Available data includes
- the distribution of number of species per genus
- shapes of phylogenetic trees on extant species
- fossil time series -- fluctuations in number of taxa over time
The fit of simple models, and of more elaborate models
incorporating conjectured biological process,
have been studied in these contexts.
While data-motivated models are scientifically natural,
a mathematical aesthetic suggests a somewhat different approach:
start with a ``pure chance" model which encompasses simultaneously
all the kinds of data that one might hope to find.
Here are two instances of what one would like such a coherent model to provide.
-
Joint description of the phylogenetic tree on an extant clade of species,
its extension to the tree on an observed small proportion of
extinct species, and the (unobserved) entire tree on all
extinct species.
- Joint description of fossil time series at different levels of the taxonomic
hierarchy.
(We emphasize the latter because biological
literature tends to assume that a model can be applied at any level,
without enquiring whether this assumption is logically self-consistent).
Outline of model
Our purpose is to present what is arguably the mathematically
fundamental such model.
The underlying model is simple -- a critical branching process conditioned to
have $n$ lineages at the present time.
Though hardly new in concept, our focus on conditioning to have
$n$ lineages (for comparison with real clades on $n$ extant taxa)
makes our results somewhat new in detail.
To model higher-order taxa (genera, say) we start by assuming that each new species
has some chance to be sufficiently different that it should be
considered a new genus. The remaining details of defining genera, bearing
in mind one desires monophyletic genera, can be handled in several
different ways (see draft paper for details).

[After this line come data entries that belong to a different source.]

(* ===== verification/JsValue.v ===== *)
(** * JavaScript values

    Dynamic values as the portal receives them from [Response.json()] and
    [localStorage]: the value type, truthiness, property access (which throws on
    [undefined] and [null]), [Number], [parseFloat], [parseInt], [String],
    [toFixed] and the relational operators on numbers. *)
From Stdlib Require Import Lia ZArith QArith Qround Qpower Qreduction.
From stdpp Require Import base numbers list gmap strings.
From S2P Require Import Prelude JsString JsNumber.

(** ** Numbers *)

Inductive num : Type :=
| Fin (q : Q)
| PInf
| NInf
| NaN.

(** The sign of zero is not represented: the portal never divides by zero and
    never uses [Object.is]. *)
Definition of_exact (q : Q) : num :=
  let r := fl64 q in
  if Qleb (pow2 1024) r then PInf else if Qleb r (- pow2 1024) then NInf else Fin r.

Definition num_Z (z : Z) : num := Fin (inject_Z z).

Definition is_finite (n : num) : bool := match n with Fin _ => true | _ => false end.
Definition is_nan (n : num) : bool := match n with NaN => true | _ => false end.

(** [a < b], [a <= b] on numbers: false when an operand is [NaN]. *)
Definition num_lt (a b : num) : bool :=
  match a, b with
  | NaN, _ | _, NaN => false
  | Fin x, Fin y => Qltb x y
  | NInf, NInf => false
  | NInf, _ => true
  | _, NInf => false
  | PInf, _ => false
  | Fin _, PInf => true
  end.

Definition num_le (a b : num) : bool :=
  match a, b with
  | NaN, _ | _, NaN => false
  | Fin x, Fin y => Qleb x y
  | NInf, _ => true
  | _, NInf => false
  | _, PInf => true
  | PInf, Fin _ => false
  end.

Definition num_truthy (n : num) : bool :=
  match n with Fin q => negb (Qeqb q 0) | NaN => false | _ => true end.

Definition num_add (a b : num) : num :=
  match a, b with
  | Fin x, Fin y => of_exact (x + y)
  | NaN, _ | _, NaN => NaN
  | PInf, NInf | NInf, PInf => NaN
  | PInf, _ | _, PInf => PInf
  | NInf, _ | _, NInf => NInf
  end.

(** Multiplication by a positive constant. *)
Definition num_scale (k : Q) (a : num) : num :=
  match a with Fin x => of_exact (k * x) | _ => a end.

(** [Math.floor], [Math.ceil] and [Math.max] *)
Definition num_floor (a : num) : num := match a with Fin x => num_Z (Qfloor x) | _ => a end.
Definition num_ceil (a : num) : num := match a with Fin x => num_Z (Qceiling x) | _ => a end.
Definition num_max (a b : num) : num :=
  match a, b with
  | NaN, _ | _, NaN => NaN
  | _, _ => if num_lt a b then b else a
  end.

(** [a - b], [a / k] and [a % k] for a positive constant [k] and non-negative [a]. *)
Definition num_sub (a b : num) : num :=
  match b with
  | Fin y => num_add a (Fin (- y))
  | PInf => num_add a NInf
  | NInf => num_add a PInf
  | NaN => NaN
  end.
Definition num_div (a : num) (k : Q) : num := num_scale (/ k) a.
Definition num_mod (a : num) (k : Z) : num :=
  match a with
  | Fin x => of_exact (x - inject_Z (k * Qfloor (x / inject_Z k)))
  | _ => NaN
  end.

(** ** Numerals *)

Definition scan_sign (s : jsstring) : bool * jsstring :=
  match s with
  | c :: r => if (c =? 43)%N then (false, r) else if (c =? 45)%N then (true, r) else (false, s)
  | [] => (false, [])
  end.

Definition pow10 (e : Z) : Q := (10 # 1) ^ e.

(** An unsigned decimal literal at the head of the string. *)
Definition scan_decimal (s : jsstring) : option (Q * jsstring) :=
  let ip := take_digits s in
  let s1 := drop (length ip) s in
  let '(fp, s2) :=
    match s1 with
    | c :: r => if (c =? 46)%N then (take_digits r, drop (length (take_digits r)) r) else ([], s1)
    | [] => ([], [])
    end in
  match ip ++ fp with
  | [] => None
  | ds =>
      let m := (inject_Z (Z.of_N (digits_value 0 ds)) * pow10 (- Z.of_nat (length fp)))%Q in
      let '(e, s3) :=
        match s2 with
        | c :: r =>
            if (c =? 101)%N || (c =? 69)%N then
              let '(neg, r') := scan_sign r in
              match take_digits r' with
              | [] => (0%Z, s2)
              | ed => let v := Z.of_N (digits_value 0 ed) in
                      ((if neg then - v else v)%Z, drop (length ed) r')
              end
            else (0%Z, s2)
        | [] => (0%Z, [])
        end in
      Some ((m * pow10 e)%Q, s3)
  end.

Definition scan_number (s : jsstring) : option (num * jsstring) :=
  let '(neg, r) := scan_sign s in
  if starts_with (js "Infinity") r then
    Some (if neg then NInf else PInf, drop 8 r)
  else match scan_decimal r with
       | Some (q, rest) => Some (of_exact (if neg then - q else q)%Q, rest)
       | None => None
       end.

(** [parseFloat(s)] *)
Definition parseFloat (s : jsstring) : num :=
  match scan_number (trim_start s) with Some (n, _) => n | None => NaN end.

(** [parseInt(s, 10)] *)
Definition parseInt10 (s : jsstring) : num :=
  let '(neg, r) := scan_sign (trim_start s) in
  match take_digits r with
  | [] => NaN
  | ds => let v := inject_Z (Z.of_N (digits_value 0 ds)) in of_exact (if neg then - v else v)%Q
  end.

(** [Number(s)] of a string (decimal literals; the portal's payloads carry no
    binary, octal or hexadecimal literals, which are read as [NaN]). *)
Definition Number_of_string (s : jsstring) : num :=
  match trim s with
  | [] => num_Z 0
  | t => match scan_number t with Some (n, []) => n | _ => NaN end
  end.

(** [n.toFixed(d)] of a non-negative finite number below [10^21]: the decimal
    with [d] fraction digits nearest to [n], the larger one on a tie. *)
Definition pad_left (n : nat) (s : jsstring) : jsstring := replicate (n - length s) 48%N ++ s.

Definition toFixed_pos (d : nat) (q : Q) : jsstring :=
  let n := Qfloor (q * pow10 (Z.of_nat d) + (1 # 2))%Q in
  let ds := pad_left (S d) (show_Z n) in
  let k := (length ds - d)%nat in
  match d with
  | O => ds
  | _ => take k ds ++ [46%N] ++ drop k ds
  end.

Definition toFixed (d : nat) (q : Q) : jsstring :=
  if Qltb q 0 then 45%N :: toFixed_pos d (- q) else toFixed_pos d q.

(** ** Values *)

Inductive jsval : Type :=
| VUndef
| VNull
| VBool (b : bool)
| VNum (n : num)
| VStr (s : jsstring)
| VArr (l : list jsval)
| VObj (fields : list (jsstring * jsval)).

Definition vtruthy (v : jsval) : bool :=
  match v with
  | VUndef | VNull => false
  | VBool b => b
  | VNum n => num_truthy n
  | VStr s => truthy s
  | VArr _ | VObj _ => true
  end.

(** [a || b] on values *)
Definition vor (a b : jsval) : jsval := if vtruthy a then a else b.

Definition is_undef (v : jsval) : bool := match v with VUndef => true | _ => false end.
Definition is_object (v : jsval) : bool :=
  match v with VNull | VArr _ | VObj _ => true | _ => false end.
Definition is_string (v : jsval) : bool := match v with VStr _ => true | _ => false end.

Fixpoint assoc (k : jsstring) (l : list (jsstring * jsval)) : option jsval :=
  match l with
  | [] => None
  | (k', v) :: r => if seqb k k' then Some v else assoc k r
  end.

(** Own data properties; the portal reads no inherited property through a
    computed name. *)
Definition prop (v : jsval) (k : jsstring) : jsval :=
  match v with
  | VObj l => default VUndef (assoc k l)
  | VArr l => if seqb k (js "length") then VNum (num_Z (Z.of_nat (length l))) else VUndef
  | VStr s => if seqb k (js "length") then VNum (num_Z (Z.of_nat (length s))) else VUndef
  | _ => VUndef
  end.

(** [v.k]: a [TypeError] on [undefined] and [null]. *)
Definition get (v : jsval) (k : jsstring) : outcome jsstring jsval :=
  match v with
  | VUndef | VNull => Throw (js "Cannot read properties of null or undefined")
  | _ => Ret (prop v k)
  end.

(** [v?.k] and [v?.[i]] *)
Definition get_opt (v : jsval) (k : jsstring) : jsval :=
  match v with VUndef | VNull => VUndef | _ => prop v k end.

Definition index_opt (v : jsval) (i : nat) : jsval :=
  match v with
  | VArr l => default VUndef (l !! i)
  | VObj l => default VUndef (assoc (show_N (N.of_nat i)) l)
  | VStr s => match s !! i with Some c => VStr [c] | None => VUndef end
  | _ => VUndef
  end.

(** Strict equality ([===]) of primitive values; arrays and objects are compared by identity,
    which distinct values of a payload never share. *)
Definition strict_eq (a b : jsval) : bool :=
  match a, b with
  | VStr x, VStr y => seqb x y
  | VNum (Fin x), VNum (Fin y) => Qeqb x y
  | VNum PInf, VNum PInf | VNum NInf, VNum NInf => true
  | VNull, VNull | VUndef, VUndef => true
  | VBool x, VBool y => Bool.eqb x y
  | _, _ => false
  end.

(** [Array.isArray(v) ? v : []] *)
Definition array_or_nil (v : jsval) : list jsval := match v with VArr l => l | _ => [] end.

(** [String(v)]: integers below [10^21] print as decimal numerals; other numbers
    print through [show_frac], the language's shortest decimal form. *)
Section ToString.
Context (show_frac : Q -> jsstring).

Definition show_num (n : num) : jsstring :=
  match n with
  | Fin q =>
      if Qeqb q (inject_Z (Qfloor q)) && (Z.abs (Qfloor q) <? 10 ^ 21)%Z
      then show_Z (Qfloor q) else show_frac q
  | PInf => js "Infinity"
  | NInf => js "-Infinity"
  | NaN => js "NaN"
  end.

Fixpoint to_str (v : jsval) : jsstring :=
  match v with
  | VUndef => js "undefined"
  | VNull => js "null"
  | VBool true => js "true"
  | VBool false => js "false"
  | VNum n => show_num n
  | VStr s => s
  | VArr l => join (js ",") (map (fun x => match x with VUndef | VNull => [] | _ => to_str x end) l)
  | VObj _ => js "[object Object]"
  end.

End ToString.

(** [Number(v)] *)
Definition Number (v : jsval) : num :=
  match v with
  | VUndef => NaN
  | VNull => num_Z 0
  | VBool b => num_Z (if b then 1 else 0)
  | VNum n => n
  | VStr s => Number_of_string s
  | VArr [] => num_Z 0
  | VArr [VNum n] => n
  | VArr [VStr s] => Number_of_string s
  | VArr _ | VObj _ => NaN
  end.

(** ** [localStorage] *)

(** The store of the page's origin; [None] when every access to it throws (storage
    disabled by the browser). *)
Definition storage : Type := option (gmap jsstring jsstring).

Definition getItem (k : jsstring) (st : storage) : outcome jsstring (option jsstring) :=
  match st with Some m => Ret (m !! k) | None => Throw (js "SecurityError") end.

Definition setItem (k v : jsstring) (st : storage) : outcome jsstring storage :=
  match st with Some m => Ret (Some (<[k := v]> m)) | None => Throw (js "SecurityError") end.

(** [localStorage.getItem(k) || '']: [null] and the empty string are both falsy. *)
Definition item_or_empty (k : jsstring) (m : gmap jsstring jsstring) : jsstring := default [] (m !! k).

(** The first truthy value of a chain of [getItem]s joined by [||]. *)
Fixpoint first_item (ks : list jsstring) (m : gmap jsstring jsstring) : jsstring :=
  match ks with
  | [] => []
  | k :: r => let v := item_or_empty k m in if truthy v then v else first_item r m
  end.

Lemma first_item_In ks m :
  first_item ks m <> [] -> exists k, k ∈ ks /\ m !! k = Some (first_item ks m).
Proof.
  induction ks as [|k ks IH]; simpl; [done|]. unfold item_or_empty.
  destruct (m !! k) as [v|] eqn:E; simpl.
  - destruct (truthy v) eqn:Et; [|intros H; destruct (IH H) as (k' & ? & ?); exists k'; set_solver].
    intros _. exists k. set_solver.
  - intros H. destruct (IH H) as (k' & ? & ?). exists k'. set_solver.
Qed.

(** ** Facts *)

Lemma num_lt_finite a b : num_lt (Fin a) (Fin b) = true <-> (a < b)%Q.
Proof. apply Qltb_lt. Qed.

Lemma vor_l a b : vtruthy a = true -> vor a b = a.
Proof. intros H. unfold vor. by rewrite H. Qed.

Lemma assoc_cons_eq k v l : assoc k ((k, v) :: l) = Some v.
Proof. simpl. by rewrite seqb_refl. Qed.

Lemma assoc_cons_ne k k' v l : k <> k' -> assoc k ((k', v) :: l) = assoc k l.
Proof. intros H. simpl. by apply seqb_neq in H as ->. Qed.

Example parseFloat_25 : parseFloat (js " 25.50abc") = Fin (51 # 2).
Proof. vm_compute. reflexivity. Qed.

Example parseInt10_neg : parseInt10 (js "-12px") = Fin (-12).
Proof. vm_compute. reflexivity. Qed.

Example toFixed_example : toFixed 1 (163 # 10) = js "16.3" /\ toFixed 2 (1 # 2) = js "0.50".
Proof. vm_compute. done. Qed.

Example Number_bad : Number (VStr (js "12x")) = NaN /\ Number (VStr (js " 1e3 ")) = Fin 1000.
Proof. vm_compute. done. Qed.

#[export] Hint Rewrite seqb_refl : portal.

Lemma toFixed_plain d q c : c ∈ toFixed d q -> (c = 45 \/ c = 46 \/ 48 <= c <= 57)%N.
Proof.
  assert (P : forall q, c ∈ toFixed_pos d q -> (c = 45 \/ c = 46 \/ 48 <= c <= 57)%N).
  { intros q' H. unfold toFixed_pos in H. cbv zeta in H. set (ds := pad_left _ _) in H.
    assert (D : c ∈ ds -> (c = 45 \/ c = 46 \/ 48 <= c <= 57)%N).
    { subst ds. unfold pad_left. rewrite elem_of_app. intros [Hc|Hc].
      - apply elem_of_replicate in Hc as [-> _]. lia.
      - apply show_Z_plain in Hc. lia. }
    destruct d as [|d']; [by apply D|]. rewrite !elem_of_app in H. destruct H as [H|[H|H]].
    - apply D. rewrite <- (take_drop (length ds - S d') ds). apply elem_of_app. by left.
    - apply list_elem_of_singleton in H. auto.
    - apply D. rewrite <- (take_drop (length ds - S d') ds). apply elem_of_app. by right. }
  unfold toFixed. destruct (Qltb q 0); [|apply P]. rewrite elem_of_cons. intros [->|H]; [auto|by eapply P].
Qed.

Part of the project is to examine whether these different
schemes for defining genera make a qualitative difference.
Overview of results
Our results are derived as asymptotics for large $n$, even though
we envisage using them for rather small values, say $n = 20$.
-
We draw attention to some basic scaling results
- the $n^2$ law: that in a clade of $n$ extant species
one expects order $n^2$ extinct species
- the $n$ law: that the time since clade origin or since last common
ancestor is order $n$ times the
mean species lifetime
- the
$1/r$ law: that with probability $1/r$ there was
some past time at which the number of species was at least $r$
times the present number
- the $1/n$ law: that the probability a given extinct
species is ancestor to some extant species is order $1/n$
- and the constant law: that the probability that
a given extant species is descendant of some other extant species
has non-zero limit as $n \to \infty$ .
- A ``local" description of the probability structure of large clades, which permits
easy calculations
- A ``loss of evolutionary history under random extinctions"
calculation within our model.
- Joint distribution of time back to origin of clade; last common ancestor;
number of species at that time
- The shape of phylogenetic trees on higher taxa becomes more unbalanced.
- We compare typical fluctuation rates of taxon counts at
different levels of the hierarchy
- Our model has more intrinsic variability than previous models, and
therefore provides a more conservative approach to infering
biological mechanism (rather than ``just chance") from evolutionary history.